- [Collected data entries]

◇ ◇ ◇ ◇ ◇

(* ===== verification/ByteCursor.v ===== *)
(** * Byte cursors

    The two ways in which the header code walks over memory: [byte_buffer_reader] (an iterator over a received
    buffer) and [span<uint8_t>::iterator] (an iterator over the buffer a PDU is written into).

    Undefined behaviour of the C++ code (dereferencing or incrementing an iterator that is at the end) and a failed
    [ocudu_assert] are both [None]; an operation that returns normally is [Some]. *)
From S2P Require Import Prelude.

(** ** Reading: a reader is the list of the bytes that are not consumed yet *)

(** [*reader] *)
Definition rd_get (r : list Z) : option Z := head r.

(** [++reader] *)
Definition rd_inc (r : list Z) : option (list Z) := match r with [] => None | _ :: t => Some t end.

(** [reader.length()] and [reader.empty()] *)
Definition rd_length (r : list Z) : Z := Z.of_nat (length r).
Definition rd_empty (r : list Z) : bool := match r with [] => true | _ => false end.

(** ** Writing: the bytes before the iterator, and the bytes from the iterator to the end of the span *)
Record cursor := Cursor { cur_done : list Z; cur_rest : list Z }.

Definition cur_begin (buf : list Z) : cursor := Cursor [] buf.

(** [*it = v] : the value is truncated to a [uint8_t] *)
Definition cur_put (v : Z) (c : cursor) : option cursor :=
  match cur_rest c with
  | [] => None
  | _ :: t => Some (Cursor (cur_done c) (u8 v :: t))
  end.

(** [*it |= v] *)
Definition cur_or (v : Z) (c : cursor) : option cursor :=
  match cur_rest c with
  | [] => None
  | b :: t => Some (Cursor (cur_done c) (u8 (Z.lor b v) :: t))
  end.

(** [++it] *)
Definition cur_inc (c : cursor) : option cursor :=
  match cur_rest c with
  | [] => None
  | b :: t => Some (Cursor (cur_done c ++ [b]) t)
  end.

(** [*it = v; ++it] *)
Definition cur_push (v : Z) (it : cursor) : option cursor := it ← cur_put v it; cur_inc it.

(** [if (b) { *it |= v; }] *)
Definition cur_or_if (b : bool) (v : Z) (it : cursor) : option cursor := if b then cur_or v it else Some it.

(** [std::distance(buf.begin(), it)] *)
Definition cur_dist (c : cursor) : Z := Z.of_nat (length (cur_done c)).

(** The contents of the whole span. *)
Definition cur_buf (c : cursor) : list Z := cur_done c ++ cur_rest c.

Arguments rd_length : simpl never.

(** ** Lemmas *)

Lemma cur_put_cons v d b t : cur_put v (Cursor d (b :: t)) = Some (Cursor d (u8 v :: t)).
Proof. reflexivity. Qed.
Lemma cur_or_cons v d b t : cur_or v (Cursor d (b :: t)) = Some (Cursor d (u8 (Z.lor b v) :: t)).
Proof. reflexivity. Qed.
Lemma cur_inc_cons d b t : cur_inc (Cursor d (b :: t)) = Some (Cursor (d ++ [b]) t).
Proof. reflexivity. Qed.
Lemma bind_Some {A B} (x : A) (f : A -> option B) : (Some x ≫= f) = f x. Proof. reflexivity. Qed.
Lemma rd_inc_cons b t : rd_inc (b :: t) = Some t. Proof. reflexivity. Qed.
Lemma rd_get_cons b t : rd_get (b :: t) = Some b. Proof. reflexivity. Qed.
Lemma rd_length_app a b : rd_length (a ++ b) = rd_length a + rd_length b.
Proof. unfold rd_length. rewrite length_app. lia. Qed.
Lemma rd_length_cons a b : rd_length (a :: b) = 1 + rd_length b.
Proof. unfold rd_length. simpl. lia. Qed.

Lemma rd_length_nil : rd_length [] = 0. Proof. reflexivity. Qed.
Lemma rd_length_nonneg a : 0 <= rd_length a. Proof. unfold rd_length. lia. Qed.

Create Rewrite HintDb cursor.
#[export] Hint Rewrite @bind_Some cur_put_cons cur_or_cons cur_inc_cons rd_inc_cons rd_get_cons rd_length_cons rd_length_nil : cursor.

(** Running straight-line cursor code on a buffer whose first bytes are explicit. *)
Ltac run_cursor := unfold cur_begin; repeat (progress autorewrite with cursor; cbv beta iota).

(** Exposes the first byte of a buffer that is known to be long enough. *)
Ltac uncons buf :=
  destruct buf as [|? buf];
  [exfalso; rewrite ?rd_length_cons, ?rd_length_nil in *; pose proof rd_length_nonneg; lia|].

(** Splits the conditionals of straight-line reader code down to its return statements. *)
Ltac split_reader :=
  repeat (progress run_cursor || (case_match; cbn [negb] in *)).

(** ** Code that appends a block of bytes *)

(** [appends f bs]: from any position with enough room, [f] writes exactly [bs] and advances past them. *)
Definition appends (f : cursor -> option cursor) (bs : list Z) : Prop :=
  forall d rest, (length bs <= length rest)%nat ->
    f (Cursor d rest) = Some (Cursor (d ++ bs) (drop (length bs) rest)).

Lemma appends_nil : appends Some [].
Proof. intros d rest _. by rewrite app_nil_r. Qed.

Lemma appends_bind f g bs1 bs2 :
  appends f bs1 -> appends g bs2 -> appends (fun it => it ← f it; g it) (bs1 ++ bs2).
Proof.
  intros Hf Hg d rest Hlen. rewrite length_app in Hlen.
  rewrite Hf by lia. cbn [mbind option_bind]. rewrite Hg by (rewrite length_drop; lia).
  by rewrite app_assoc, length_app, drop_drop.
Qed.

Lemma appends_push v : appends (cur_push v) [u8 v].
Proof. intros d [|b rest] Hlen; simpl in Hlen; [lia|done]. Qed.

Lemma appends_if (b : bool) f bs : appends f bs -> appends (fun it => if b then f it else Some it) (if b then bs else []).
Proof. destruct b; [done|intros; apply appends_nil]. Qed.

Lemma appends_run f bs buf :
  appends f bs -> (length bs <= length buf)%nat ->
  (it ← f (cur_begin buf); Some (cur_dist it, cur_buf it)) = Some (rd_length bs, bs ++ drop (length bs) buf).
Proof. intros Hf Hlen. unfold cur_begin. by rewrite Hf. Qed.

◇ ◇ ◇ ◇ ◇

- [WHAT IS REQUIRED] Starting from the first line of the records above, retype each line exactly up to and including the one that contains "(** ** Reading: a", and nothing more.

- [SOLUTION FOR THIS TASK]
(* ===== verification/ByteCursor.v ===== *)
(** * Byte cursors

    The two ways in which the header code walks over memory: [byte_buffer_reader] (an iterator over a received
    buffer) and [span<uint8_t>::iterator] (an iterator over the buffer a PDU is written into).

    Undefined behaviour of the C++ code (dereferencing or incrementing an iterator that is at the end) and a failed
    [ocudu_assert] are both [None]; an operation that returns normally is [Some]. *)
From S2P Require Import Prelude.

(** ** Reading: a reader is the list of the bytes that are not consumed yet *)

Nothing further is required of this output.